[RECORDS FOR THE EXERCISE]

*** Block opens ***

Record keyShare := mkKS { group : Z; data : bytes }.
Record pskIdentity := mkPsk { label : bytes; obfuscatedTicketAge : Z }.

Record ClientHelloMsg := mkMsg {
  Vers : Z;
  Random : bytes;
  SessionId : bytes;
  CipherSuites : list Z;
  CompressionMethods : bytes;
  ServerName : string;
  OcspStapling : bool;
  SupportedCurves : list Z;
  SupportedPoints : bytes;
  TicketSupported : bool;
  SessionTicket : bytes;
  SupportedSignatureAlgorithms : list Z;
  SupportedSignatureAlgorithmsCert : list Z;
  SecureRenegotiationSupported : bool;
  SecureRenegotiation : bytes;
  ExtendedMasterSecret : bool;
  AlpnProtocols : list string;
  Scts : bool;
  SupportedVersions : list Z;
  Cookie : bytes;
  KeyShares : list keyShare;
  EarlyData : bool;
  PskModes : bytes;
  PskIdentities : list pskIdentity;
  PskBinders : list bytes;
  QuicTransportParameters : bytes;
  EncryptedClientHello : bytes
}.

(** The zero value, [ClientHelloMsg{}]. *)
Definition zero_msg : ClientHelloMsg :=
  mkMsg 0 [] [] [] [] EmptyString false [] [] false [] [] [] false [] false [] false [] []
  [] false [] [] [] [] [].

*** Block closes ***

Reply with an exact transcription of the material above.

[YOUR RESPONSE]
Record keyShare := mkKS { group : Z; data : bytes }.
Record pskIdentity := mkPsk { label : bytes; obfuscatedTicketAge : Z }.

Record ClientHelloMsg := mkMsg {
  Vers : Z;
  Random : bytes;
  SessionId : bytes;
  CipherSuites : list Z;
  CompressionMethods : bytes;
  ServerName : string;
  OcspStapling : bool;
  SupportedCurves : list Z;
  SupportedPoints : bytes;
  TicketSupported : bool;
  SessionTicket : bytes;
  SupportedSignatureAlgorithms : list Z;
  SupportedSignatureAlgorithmsCert : list Z;
  SecureRenegotiationSupported : bool;
  SecureRenegotiation : bytes;
  ExtendedMasterSecret : bool;
  AlpnProtocols : list string;
  Scts : bool;
  SupportedVersions : list Z;
  Cookie : bytes;
  KeyShares : list keyShare;
  EarlyData : bool;
  PskModes : bytes;
  PskIdentities : list pskIdentity;
  PskBinders : list bytes;
  QuicTransportParameters : bytes;
  EncryptedClientHello : bytes
}.

(** The zero value, [ClientHelloMsg{}]. *)
Definition zero_msg : ClientHelloMsg :=
  mkMsg 0 [] [] [] [] EmptyString false [] [] false [] [] [] false [] false [] false [] []
  [] false [] [] [] [] [].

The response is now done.